Smart nano-EOR has also been examined via the use of carbonate rocks. Several types of nanoparticles have been tested to enhance oil recovery by different scenarios. The results verified the effectiveness of nanoparticle flooding in carbonate reservoirs (Haroun et al. 2012).

The underlying mechanisms in surfactant injection are change in wettability and reduction of IFT between oil and water, which result in the reducing the residual oil saturation and increasing the sweep efficiency. However, the adsorption of surfactant on rock surface is a crucial matter as it results in solution loss while it makes the rock surface more water-wet (Sheng 2010). Moreover, when the adsorption is too high, it is necessary to implement larger amount of surfactants to produce small amount of extra oil (Zargartalebi et al. 2015).

While implementing chemical EOR methods, certain challenges must be faced, namely high temperature condition, high salinity, geochemical lithology variation, and heterogeneity of formation. Various types of traditional fluids were designed to overcome these challenges, and yet they persist. Using nanoparticles has been identified as a convenient way of conquering the above-mentioned challenges owing to their uniqueness and worthwhile properties (Ayatollahi et al. 2012; Mcelfresh et al. 2012). The small size of nanoparticles in a key factor contributes to enhancing the recovery oil. Due to their insignificant size, they can easily move through porous media for substantial lengths. Since the particle size is not high enough to block the pore throats in porous media, nanoparticles can survive the transport through pores (Ayatollahi et al. 2012; Mcelfresh et al. 2012). It is, however, up to the point where the nanoparticles’ agglomeration process causes the blockage of pore throats leading to permeability impairment of the porous media. Kanj et al. identified the usable size of nanoparticles in reservoir rocks through nanofluid core flooding experiments (McElfresh et al.2012).

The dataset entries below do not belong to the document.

(** * Further properties of [PlayerOutput] *)

Section PlayerMore.
Import Py Effects Base PlayerOutput Samples.

(** The body of the [try] in [_open] leaves the object as it was or with
    [self.player] assigned. *)
Lemma _open_subprocess_state (w : World) (s : t) :
  snd (fst (_open_subprocess w s)) = s
  \/ snd (fst (_open_subprocess w s)) = spawned s.
Proof.
  unfold _open_subprocess, bind, get, lift, extern, set_player, running,
    effect, get_player, ret, raise, spawned.
  destruct (_create_arguments w s) as [argv|e]; simpl; [|now left].
  destruct (raises w (Popen argv (stdin_is_pipe s))); simpl; [now left|].
  destruct (returncode w); simpl; [now right|].
  destruct (namedpipe s); simpl;
    [destruct (raises w PipeOpen); now right|].
  destruct (http s); simpl; [destruct (raises w HttpOpen)|]; now right.
Qed.

Lemma _open_call_state (w : World) (s : t) :
  snd (fst (_open_call w s)) = s.
Proof.
  unfold _open_call, bind, get, lift, extern.
  destruct (_create_arguments w s) as [argv|e]; simpl; [|reflexivity].
  destruct (raises w (Call argv)); reflexivity.
Qed.

(** X14: a player that is fed through a pipe on its standard input (no
    named pipe, no non-empty file name, no HTTP sink given to the
    constructor) is always started with ["-"] in the place of
    [{filename}]. *)
Theorem X14_pipe_player_reads_dash (w : World) (cmd args : string)
        (filename : option string) (quiet kill call : bool)
        (http : option HTTPServer) (namedpipe : option NamedPipe) :
  let o := __init__ cmd args filename quiet kill call http namedpipe in
  stdin_is_pipe (self o) = true ->
  _create_arguments w (self o)
  = and_then (format_filename w args "-") (fun a =>
    let '(c', a') :=
      if is_win32 w then (double_backslashes cmd, double_backslashes a)
      else (cmd, a) in
    and_then (shlex_split w c') (fun c =>
    and_then (shlex_split w a') (fun a'' => Ok (c ++ a'')%list))).
Proof.
  cbv zeta. unfold stdin_is_pipe, __init__, new, _create_arguments.
  cbn [self PlayerOutput.stdin PlayerOutput.namedpipe PlayerOutput.filename
       PlayerOutput.http PlayerOutput.args PlayerOutput.cmd].
  destruct namedpipe as [np|]; simpl; [discriminate|].
  destruct filename as [name|]; simpl.
  - destruct (negb (name =? "")%string) eqn:E; simpl; [discriminate|].
    destruct http as [h|]; simpl; [discriminate|]. reflexivity.
  - destruct http as [h|]; simpl; [discriminate|]. reflexivity.
Qed.

Lemma X14_pipe_player_witness :
  stdin_is_pipe (self player_sink) = true /\
  _create_arguments calm (self player_sink)
  = and_then (format_filename calm "{filename}" "-") (fun a =>
    let '(c', a') :=
      if is_win32 calm then (double_backslashes "vlc", double_backslashes a)
      else ("vlc"%string, a) in
    and_then (shlex_split calm c') (fun c =>
    and_then (shlex_split calm a') (fun a'' => Ok (c ++ a'')%list))).
Proof.
  split; [reflexivity|].
  apply (X14_pipe_player_reads_dash calm "vlc" "{filename}" None true true
           false None None).
  reflexivity.
Defined.

(** X15: the [finally] clause of [_open]: whatever happens in it (the
    arguments cannot be built, the spawn raises, the player exits early,
    the input channel fails to open, or all goes well), the last calls of
    [_open] close the two quiet handles when [quiet] is set, and [_open]
    makes no call after them. *)
Theorem X15_quiet_handles_always_closed (w : World) (s : t) :
  exists before, snd (_open w s) = (before ++ finally_events s)%list.
Proof.
  unfold _open, try_finally, finally_events.
  unfold bind at 1. unfold get at 1.
  destruct (call s && truthy (filename s)).
  - pose proof (_open_call_state w s) as Hs.
    destruct (_open_call w s) as [[r s'] tr]. simpl in Hs. subst s'.
    rewrite app_nil_l.
    unfold bind, get, effect, ret. destruct (quiet s); simpl;
      exists tr; reflexivity.
  - pose proof (_open_subprocess_state w s) as Hs.
    destruct (_open_subprocess w s) as [[r s'] tr]. simpl in Hs.
    rewrite app_nil_l.
    assert (quiet s' = quiet s) as Hq by (destruct Hs; subst s'; reflexivity).
    unfold bind, get, effect, ret. rewrite Hq. destruct (quiet s); simpl;
      exists tr; reflexivity.
Qed.

(** X16: blocking call mode ([call] set and a non-empty file name), once
    the arguments are built: [_open] runs the player with one
    [subprocess.call] and then the [finally] clause; it neither sleeps nor
    polls, assigns no attribute, and its outcome is that of the call alone,
    whatever exit status the player ends with. *)
Theorem X16_call_mode_open (w : World) (s : t) (argv : list string) :
  call s && truthy (filename s) = true ->
  _create_arguments w s = Ok argv ->
  _open w s = (outcome w [Call argv], s, Call argv :: finally_events s).
Proof.
  intros Hmode Hargs.
  unfold _open, try_finally, _open_call, finally_events, outcome.
  unfold bind, get, lift, extern, effect, ret.
  rewrite Hmode, Hargs.
  destruct (raises w (Call argv)); destruct (quiet s); reflexivity.
Qed.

This study is aimed at evaluating and comparing the effectiveness of using silica nanoparticles in improving enhanced oil recovery processes. The experiments in this study supply additional information on nanofluid mechanisms in improving oil recovery. Moreover, in order to investigate the effect of nanoparticles on reservoir properties, new porosity and permeability values were measured. SEM pictures were taken for qualitative observation to find out the impact of nanoparticles on sand grain surface. The IFT measurements between the crude oil and nanoparticle solution were performed using spinning drop. Furthermore, the contact angle technique was used to determine the wettability condition of the rock surface.

Apparatus and materials

Figure 1 is a schematic image of the core flooding setup with the key components labeled. An HPLT pump was used to inject water into the accumulator. The pump was connected to a series of vessels to inject fluid through tubes. The confining pressure was set at 1000 psi on the core plug during the flow experiment.

Fig. 1
figure 1

Schematic image of the core flooding setup

A pressure transducer was used to measure the pressure drop across the core. The core plug was cleaned by toluene and methanol solvent in soxhlet extraction cleaning system, and then an oven was used to dry the core plugs. In order to establishing initial condition, synthetic brine and crude oil were injected in core, respectively.

All the experiments were performed at room temperature (26 °C). The core flooding experiments used sandstone core samples with dimensions of 11 cm in length and 3.8 cm in diameter. The pore volume of the core plugs was approximately 20 cc.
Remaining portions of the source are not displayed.